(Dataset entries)
(* ===== verification/_CoqProject ===== *)
-Q . S2P
Prelude.v
GoStrings.v
GoPaths.v
GoShell.v
PermTypes.v
PermStore.v
PermCommand.v
PermManager.v
NetAddr.v
EgressPolicy.v
EgressGuard.v
GoHTTP.v
EgressMask.v
EgressServer.v
EgressSocks.v
GoFloat.v
GoTime.v
PoderStore.v
JobStore.v
SqlJobs.v
SandboxStore.v
Leases.v
TokenStore.v
Auth.v
Scheduler.v
Create.v
Resume.v
Reclaim.v
E2BGateway.v
E2BServer.v
E2BWire.v
E2BEnvd.v
OsSandbox.v
Seatbelt.v
MandatoryWalk.v
AgentSandbox.v
(* ===== verification/PermTypes.v ===== *)
(** pkg/permission/types.go and notifier.go: the data of the permission gate.

    The string enumerations of the Go code are inductive types whose last
    constructor carries any other string. *)

From S2P Require Import Prelude GoStrings.

Inductive GOOS := Darwin | Linux | Windows.
#[global] Instance GOOS_eq_dec : EqDecision GOOS.
Proof. solve_decision. Defined.

Inductive Mode :=
| ModeRead | ModeWrite | ModeReadWrite | ModeExec | ModeDeny
| ModeOther (s : string).
#[global] Instance Mode_eq_dec : EqDecision Mode.
Proof. solve_decision. Defined.

(** [func (granted Mode) Allows(requested Mode) bool] *)
Definition Mode_Allows (granted requested : Mode) : bool :=
  if bool_decide (granted = ModeReadWrite)
  then bool_decide (requested = ModeRead) || bool_decide (requested = ModeWrite)
       || bool_decide (requested = ModeReadWrite)
  else bool_decide (granted = requested).

Inductive RuleScope :=
| ScopePermanent | ScopeSession | ScopeHardlock
| ScopeOther (s : string).
#[global] Instance RuleScope_eq_dec : EqDecision RuleScope.
Proof. solve_decision. Defined.

Inductive Action := ActionAllow | ActionDeny | ActionAsk.
#[global] Instance Action_eq_dec : EqDecision Action.
Proof. solve_decision. Defined.

Record Rule := mkRule {
  rule_path : string;
  rule_mode : Mode;
  rule_scope : RuleScope;
  rule_granted_at : gotime;
  rule_expires_at : gotime;
  rule_session_id : string;
  rule_note : string;
}.
#[global] Instance Rule_eq_dec : EqDecision Rule.
Proof. solve_decision. Defined.

Definition rule_with_mode (m : Mode) (r : Rule) : Rule :=
  {| rule_path := rule_path r; rule_mode := m; rule_scope := rule_scope r;
     rule_granted_at := rule_granted_at r; rule_expires_at := rule_expires_at r;
     rule_session_id := rule_session_id r; rule_note := rule_note r |}.

Record CommandPolicy := mkCommandPolicy {
  cp_deny : list string;
  cp_warn : list string;
}.
#[global] Instance CommandPolicy_eq_dec : EqDecision CommandPolicy.
Proof. solve_decision. Defined.

Record Snapshot := mkSnapshot {
  sn_version : Z;
  sn_user : string;
  sn_work_dir : string;
  sn_rules : list Rule;
  sn_session_grants : list Rule;
  sn_command_policy : CommandPolicy;
  sn_updated_at : gotime;
}.
#[global] Instance Snapshot_eq_dec : EqDecision Snapshot.
Proof. solve_decision. Defined.

Definition with_rules (rs : list Rule) (s : Snapshot) : Snapshot :=
  {| sn_version := sn_version s; sn_user := sn_user s; sn_work_dir := sn_work_dir s;
     sn_rules := rs; sn_session_grants := sn_session_grants s;
     sn_command_policy := sn_command_policy s; sn_updated_at := sn_updated_at s |}.
Definition with_session_grants (rs : list Rule) (s : Snapshot) : Snapshot :=
  {| sn_version := sn_version s; sn_user := sn_user s; sn_work_dir := sn_work_dir s;
     sn_rules := sn_rules s; sn_session_grants := rs;
     sn_command_policy := sn_command_policy s; sn_updated_at := sn_updated_at s |}.
Definition with_command_policy (p : CommandPolicy) (s : Snapshot) : Snapshot :=
  {| sn_version := sn_version s; sn_user := sn_user s; sn_work_dir := sn_work_dir s;
     sn_rules := sn_rules s; sn_session_grants := sn_session_grants s;
     sn_command_policy := p; sn_updated_at := sn_updated_at s |}.
Definition with_stamp (v : Z) (now : gotime) (s : Snapshot) : Snapshot :=
  {| sn_version := v; sn_user := sn_user s; sn_work_dir := sn_work_dir s;
     sn_rules := sn_rules s; sn_session_grants := sn_session_grants s;
     sn_command_policy := sn_command_policy s; sn_updated_at := now |}.

Record Request := mkRequest {
  req_path : string;
  req_mode : Mode;
  req_reason : string;
  req_caller : string;
  req_session_id : string;
}.

Definition req_with_path (p : string) (r : Request) : Request :=
  {| req_path := p; req_mode := req_mode r; req_reason := req_reason r;
     req_caller := req_caller r; req_session_id := req_session_id r |}.

Record Decision := mkDecision {
  dec_action : Action;
  dec_reason : string;
  dec_model_reason : string;
}.
#[global] Instance Decision_eq_dec : EqDecision Decision.
Proof. solve_decision. Defined.

Definition allow : Decision := mkDecision ActionAllow "" "".
Definition deny (reason model_reason : string) : Decision :=
  mkDecision ActionDeny reason model_reason.

(** [func (d Decision) Explanation() string] *)
Definition Explanation (d : Decision) : string :=
  if bool_decide (dec_model_reason d = "") then dec_reason d else dec_model_reason d.

Inductive PromptResponse :=
| PromptAllowOnce | PromptAllowSession | PromptAllowPermanent
| PromptDeny | PromptTimeout
| PromptOther (s : string).
#[global] Instance PromptResponse_eq_dec : EqDecision PromptResponse.
Proof. solve_decision. Defined.

(** An answer that lets a request through. *)
Definition is_consent (p : PromptResponse) : bool :=
  match p with
  | PromptAllowOnce | PromptAllowSession | PromptAllowPermanent => true
  | _ => false
  end.

(** The [Notifier] interface: what [Ask] returned, which is a response or an
    infrastructure error. *)
Class Notifier (N : Type) := Ask : N → Request → result PromptResponse.

Inductive NopNotifier := MkNopNotifier.
#[global] Instance NopNotifier_Ask : Notifier NopNotifier := λ _ _, Ok PromptDeny.

Inductive AlwaysAllowNotifier := MkAlwaysAllowNotifier.
#[global] Instance AlwaysAllowNotifier_Ask : Notifier AlwaysAllowNotifier :=
  λ _ _, Ok PromptAllowOnce.
(** C28: session isolation. Starting from a store whose session grants all name
    a session, no sequence of gate calls (checks, terminals, executions) leads
    to a state in which a session grant covers a request of another session, an
    expired grant covers anything, or a request without a session is covered by
    any session grant at all. *)
Theorem session_isolation {N} `{!Notifier N} (os : OSView) (m : Manager N) (w0 w : world)
    (req : Request) (now : gotime) :
  grants_have_session w0 → rtc (gate_step os m) w0 w →
  matchSessionAllow os req (sn_session_grants (st_snap (w_store w))) (m_home_dir m) now = true →
  ∃ g, g ∈ sn_session_grants (st_snap (w_store w)) ∧
       rule_session_id g = req_session_id req ∧ req_session_id req ≠ "" ∧
       (rule_expires_at g = 0 ∨ now ≤ rule_expires_at g)%Z ∧
       Mode_Allows (rule_mode g) (req_mode req) = true ∧
       pathInside os (req_path req) (ruleAbsPath os (rule_path g) (m_home_dir m)) = true.
Proof.
  intros Hw0 Hsteps. assert (Hw : grants_have_session w).
  { induction Hsteps; eauto using gate_step_grants. }
  unfold matchSessionAllow. intros (g & Hg & Hm)%any_true. exists g.
  apply andb_true_iff in Hm as [Hm Hin]. apply andb_true_iff in Hm as [Hm Hmode].
  apply andb_true_iff in Hm as [Hexp Hs]. specialize (Hw g Hg).
  rewrite bool_decide_eq_true_2 in Hs by done. simpl_bool.
  assert (rule_session_id g = req_session_id req) as Hsid.
  { destruct (decide (rule_session_id g = req_session_id req)); [done|].
    by rewrite bool_decide_eq_true_2 in Hs. }
  split; [done|]. split; [done|]. split; [congruence|]. split; [|done].
  unfold grant_expired, is_zero_time, after in Hexp.
  apply andb_false_iff in Hexp as [Hexp|Hexp]; simpl_bool; [by left|right; lia].
Qed.

Definition granted_world : world :=
  (Check plain_os (scripted PromptAllowSession) demo_env (demo_request "/srv/d" ModeRead)
     demo_world).2.

Lemma session_isolation_witness :
  ∃ g, g ∈ sn_session_grants (st_snap (w_store granted_world)) ∧
       rule_session_id g = "s1" ∧ "s1" ≠ "" ∧
       (rule_expires_at g = 0 ∨ 100 ≤ rule_expires_at g)%Z ∧
       Mode_Allows (rule_mode g) ModeRead = true ∧
       pathInside plain_os "/srv/d" (ruleAbsPath plain_os (rule_path g) "/home/u") = true.
Proof.
  apply (session_isolation plain_os (scripted PromptAllowSession) demo_world granted_world
           (demo_request "/srv/d" ModeRead) 100).
  - intros g Hg. by apply elem_of_nil in Hg.
  - apply rtc_once. constructor.
  - vm_compute. reflexivity.
Defined.
(* ===== verification/GoHTTP.v ===== *)
(** What the proxies use of Go's [net/http], [net] and [encoding/base64]:
    header maps with canonical keys, [net.SplitHostPort], standard base64. *)

From S2P Require Import Prelude GoStrings.

(** ** Headers *)

(** [http.Header]: values by canonical key. *)
Notation Header := (gmap string (list string)).

Definition token_char (c : char) : bool :=
  is_upper c || is_lower c || is_digit c || mem_char c "!#$%&'*+-.^_`|~".

Fixpoint all_chars (p : char → bool) (s : string) : bool :=
  match s with
  | EmptyString => true
  | String c s => p c && all_chars p s
  end.

Fixpoint mime_case (up : bool) (s : string) : string :=
  match s with
  | EmptyString => EmptyString
  | String c s =>
      String (if up then upper_char c else lower_char c) (mime_case (bool_decide (c = "-"%char)) s)
  end.

(** [textproto.CanonicalMIMEHeaderKey]. *)
Definition canonical_key (k : string) : string :=
  if all_chars token_char k then mime_case true k else k.

Definition h_values (h : Header) (k : string) : list string := default [] (h !! canonical_key k).
Definition h_get (h : Header) (k : string) : string :=
  match h_values h k with
  | v :: _ => v
  | [] => ""
  end.
Definition h_set (h : Header) (k v : string) : Header := <[canonical_key k := [v]]> h.
Definition h_add (h : Header) (k v : string) : Header :=
  <[canonical_key k := h_values h k ++ [v]]> h.
Definition h_del (h : Header) (k : string) : Header := delete (canonical_key k) h.

(** ** Host and port *)

(** [net.SplitHostPort]; the error's text is abstracted. *)
Definition SplitHostPort (s : string) : option (string * string) :=
  match cut_last ":"%char s with
  | None => None
  | Some (before, port) =>
      if has_prefix s "[" then
        match cut "]"%char (drop_str 1 s) with
        | None => None
        | Some (host, rest) =>
            if bool_decide (rest = ":" +:+ port) && negb (mem_char "["%char host)
               && negb (mem_char "["%char port) && negb (mem_char "]"%char port)
            then Some (host, port) else None
        end
      else if mem_char ":"%char before || mem_char "["%char s || mem_char "]"%char s then None
      else Some (before, port)
  end.

Fixpoint trim_left_set (cs s : string) : string :=
  match s with
  | String c t => if mem_char c cs then trim_left_set cs t else s
  | EmptyString => EmptyString
  end.
Fixpoint trim_right_set (cs s : string) : string :=
  match s with
  | String c t =>
      match trim_right_set cs t with
      | EmptyString => if mem_char c cs then EmptyString else str1 c
      | t => String c t
      end
  | EmptyString => EmptyString
  end.
(** [strings.Trim(s, cutset)] *)
Definition trim_set (s cs : string) : string := trim_right_set cs (trim_left_set cs s).

(** ** Base64 *)

Definition b64_char (c : char) : option Z :=
  let n := Z.of_nat (code c) in
  if is_upper c then Some (n - 65)%Z
  else if is_lower c then Some (n - 71)%Z
  else if is_digit c then Some (n + 4)%Z
  else if bool_decide (c = "+"%char) then Some 62%Z
  else if bool_decide (c = "/"%char) then Some 63%Z
  else None.

Definition byte_of (z : Z) : char := ascii_of_nat (Z.to_nat (z mod 256)%Z).

Fixpoint b64_quads (l : list char) : option string :=
  match l with
  | [] => Some ""
  | a :: b :: c :: d :: rest =>
      match b64_char a, b64_char b with
      | Some x, Some y =>
          let b0 := byte_of (x * 4 + y / 16) in
          match b64_char c, b64_char d with
          | Some z, Some w =>
              (λ t, String b0 (String (byte_of (y * 16 + z / 4)) (String (byte_of (z * 64 + w)) t)))
                <$> b64_quads rest
          | Some z, None =>
              if bool_decide (d = "="%char) && bool_decide (rest = [])
              then Some (String b0 (str1 (byte_of (y * 16 + z / 4)))) else None
          | None, _ =>
              if bool_decide (c = "="%char) && bool_decide (d = "="%char) && bool_decide (rest = [])
              then Some (str1 b0) else None
          end
      | _, _ => None
      end
  | _ => None
  end.

(** [base64.StdEncoding.DecodeString]: line breaks are skipped. *)
Definition b64_decode (s : string) : option string :=
  b64_quads (keep (λ c, negb (bool_decide (c = ascii_of_nat 10) || bool_decide (c = ascii_of_nat 13)))
    (String.list_ascii_of_string s)).

Example b64_examples :
  (b64_decode "c2FuZGJveDp0b2tlbg==", b64_decode "YWI6Yw=", b64_decode "YWI=", b64_decode "Y=I=",
   canonical_key "proxy-AUTHORIZATION", SplitHostPort "[::1]:80", SplitHostPort "a:b:80",
   trim_set "[::1]" "[]")
  = (Some "sandbox:token", None, Some "ab", None, "Proxy-Authorization", Some ("::1", "80"), None, "::1").
Proof. vm_compute. reflexivity. Qed.

(** ** Facts *)

Lemma h_del_get h k k' :
  h_values (h_del h k) k' = if bool_decide (canonical_key k = canonical_key k') then [] else h_values h k'.
Proof.
  unfold h_values, h_del. case_bool_decide as H.
  - by rewrite H, lookup_delete_eq.
  - by rewrite lookup_delete_ne.
Qed.

Lemma h_set_get h k v : h_get (h_set h k v) k = v.
Proof. unfold h_get, h_values, h_set. by rewrite lookup_insert_eq. Qed.

Lemma h_get_set_ne h k k' v :
  canonical_key k ≠ canonical_key k' → h_get (h_set h k v) k' = h_get h k'.
Proof. intros H. unfold h_get, h_values, h_set. by rewrite lookup_insert_ne. Qed.
(* ===== verification/EgressMask.v ===== *)
(** pkg/egress/credential.go and maskfiles.go: the registry that replaces
    credentials by sentinels inside the sandbox and puts the real values back on
    the way out, and the AWS re-signing. Go iterates over its maps in any order:
    an operation that does takes the order as a list of the map's entries. *)

From S2P Require Import Prelude GoStrings GoPaths GoHTTP EgressPolicy.

(** [const SentinelPrefix] *)
Definition SentinelPrefix : string := "fake_value_".

(** [bytes.ReplaceAll(s, old, new)] for a non-empty [old]: leftmost occurrences
    first, not overlapping. The callers never pass an empty [old]. *)
Fixpoint replace_fuel (fuel : nat) (s old new : string) : string :=
  match fuel with
  | O => s
  | S fuel =>
      if has_prefix s old then new +:+ replace_fuel fuel (drop_prefix s old) old new
      else match s with
           | EmptyString => EmptyString
           | String c t => String c (replace_fuel fuel t old new)
           end
  end.
Definition replace_all (s old new : string) : string :=
  if bool_decide (old = "") then s else replace_fuel (S (String.length s)) s old new.

(** ** The registry *)

(** [type Credential struct] *)
Record Credential := mkCred { cr_name : string; cr_value : string; cr_aws_access_key : string }.

(** [type awsPair struct] *)
Record awsPair := mkAws { aw_access_key : string; aw_secret : string; aw_session_token : string }.

(** [type Masker struct] *)
Record Masker := mkMasker {
  mk_byName : gmap string string;
  mk_bySentinel : gmap string Credential;
  mk_aws : gmap string awsPair;
  mk_awsByReal : gmap string awsPair;
  mk_plaintext : bool;
}.
(** Where a request sent on the terminated path comes from, and that the
    credentials on it are in the sink's log. *)
Definition audited (sha256 : string → string) (hmac : string → string → string) (env : Env)
    (w w' : World) (q : HttpReq) (host : string) (port : Z) (q' : HttpReq) : Prop :=
  q_host q' = (if bool_decide (port = 443%Z) then host else JoinHostPort host (itoa port)) ∧
  ∃ body sent used, examined_body env q = Ok body ∧
    prepare sha256 hmac env (o_mask (sv_opts (w_sv w))) (reoriginate q host port sent) body
      = inr (q', used) ∧
    (used ≠ [] → o_sink (sv_opts (w_sv w)) = true →
       ∃ e, e ∈ sv_log (w_sv w') ∧ ev_credentials e = used ∧ ev_host e = host ∧ ev_port e = port).

(** the terminated path keeps the gate and the audit. Serving a decrypted
    request only appends effects, each justified as on the plain path; what is
    sent upstream is the request the masking prepared from an examined body,
    addressed to the tunnel's own destination and without hop-by-hop headers; and
    with an audit sink every request that carries credentials has an event that
    names exactly those credentials, even when allowed connections are not
    logged. *)
Theorem serveTerminated_audited (sha256 : string → string) (hmac : string → string → string)
    (env : Env) (pool : list (string * string)) (w : World) (q : HttpReq) (host : string) (port : Z) :
  let w' := snd (serveTerminated sha256 hmac env pool w q host port) in
  ∃ fx, w_fx w' = w_fx w ++ fx ∧
    (∀ f, f ∈ fx → effect_ok env (w_sv w) pool fx f) ∧
    (∀ t q', EUpstream t q' ∈ fx → audited sha256 hmac env w w' q host port q').
Proof.
  intros w'. unfold w', serveTerminated.
  assert (Hreply : ∀ st c r, ∃ fx, w_fx (writeDeny w st c r) = w_fx w ++ fx ∧
     (∀ f, f ∈ fx → effect_ok env (w_sv w) pool fx f) ∧
     (∀ t q', EUpstream t q' ∈ fx → audited sha256 hmac env w (writeDeny w st c r) q host port q')).
  { intros st c r. exists [EReply st c (r +:+ nl)]. split; [done|].
    split; [by intros f ->%list_elem_of_singleton|by intros t q' Hin%list_elem_of_singleton]. }
  destruct (examined_body env q) as [body|] eqn:Eb; [|apply Hreply].
  destruct (isSome _ && _ && _); [apply Hreply|].
  set (sent := if bool_decide (q_content_length q = 0%Z) then _ else _).
  destruct (prepare _ _ _ _ _ _) as [[[st c] r]|[out used]] eqn:Ep; [apply Hreply|].
  assert (Hst0 : stripped (reoriginate q host port sent)) by (intros k Hk; by apply stripHopByHop_values).
  destruct (prepare_stripped _ _ _ _ _ _ _ _ Hst0 Ep) as [Hst Hhost].
  set (ev := mkEvent _ _ host port CodeAllowed "" "" "" _ true used).
  set (w1 := if (0 <? length used)%nat then record w ev else w).
  assert (Hw1 : w_fx w1 = w_fx w ∧ same_gate (w_sv w1) (w_sv w)) by (unfold w1; by destruct (0 <? _)%nat).
  destruct Hw1 as [Hw1 Hg].
  assert (Hlog : used ≠ [] → o_sink (sv_opts (w_sv w)) = true → ev ∈ sv_log (w_sv w1)).
  { intros Hu Hsink. unfold w1. destruct used as [|u us]; [done|]. simpl.
    rewrite Hsink, andb_false_r. simpl. set_solver. }
  destruct (RoundTrip env pool w1 out) as [[r pool'] w2] eqn:Er.
  pose proof (RoundTrip_log _ _ _ _ _ _ _ Er) as Hlog2.
  apply RoundTrip_spec in Er as (fx & Hfx & Hok & Hreq); [|done]. rewrite Hw1 in Hfx.
  assert (Hend : ∀ w3 f, w_fx w3 = w_fx w2 ++ [f] → outbound f = false →
     (∃ l, sv_log (w_sv w3) = sv_log (w_sv w2) ++ l) →
     ∃ fx, w_fx w3 = w_fx w ++ fx ∧ (∀ f, f ∈ fx → effect_ok env (w_sv w) pool fx f) ∧
       (∀ t q', EUpstream t q' ∈ fx → audited sha256 hmac env w w3 q host port q')).
  { intros w3 f Hw3 Hf (l & Hl). exists (fx ++ [f]). rewrite Hw3, Hfx, app_assoc. split; [done|]. split.
    - intros f' [Hin|Hin]%elem_of_app; [|apply list_elem_of_singleton in Hin as ->; by apply effect_ok_inner].
      eapply effect_ok_mono; [|eapply effect_ok_same; [exact Hg|by apply Hok]]. set_solver.
    - intros t q' [Hin|Hin]%elem_of_app; [|apply list_elem_of_singleton in Hin as <-; done].
      apply Hreq in Hin as ->. split; [by rewrite Hhost|]. exists body, sent, used.
      split_and!; [done|exact Ep|]. intros Hu Hsink. exists ev. split; [|done].
      rewrite Hl, Hlog2. apply elem_of_app. left. by apply Hlog. }
  destruct r as [[st rh]|e]; [|destruct (asDenyError e) as [d|]]; simpl snd.
  - eapply Hend; [reflexivity|done|]. rewrite record_log. by eexists.
  - eapply Hend; [reflexivity|done|]. rewrite record_log. by eexists.
  - eapply Hend; [reflexivity|done|]. exists []. by rewrite app_nil_r.
Qed.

* **Aim of the exercise**: An exact copy of the lines above between the line holding "mk_aws : gmap string awsPair;" and the line holding "(w w' : World)", inclusive, is the whole answer.

* **Reply to the exercise**:
  mk_aws : gmap string awsPair;
  mk_awsByReal : gmap string awsPair;
  mk_plaintext : bool;
}.
(** Where a request sent on the terminated path comes from, and that the
    credentials on it are in the sink's log. *)
Definition audited (sha256 : string → string) (hmac : string → string → string) (env : Env)
    (w w' : World) (q : HttpReq) (host : string) (port : Z) (q' : HttpReq) : Prop :=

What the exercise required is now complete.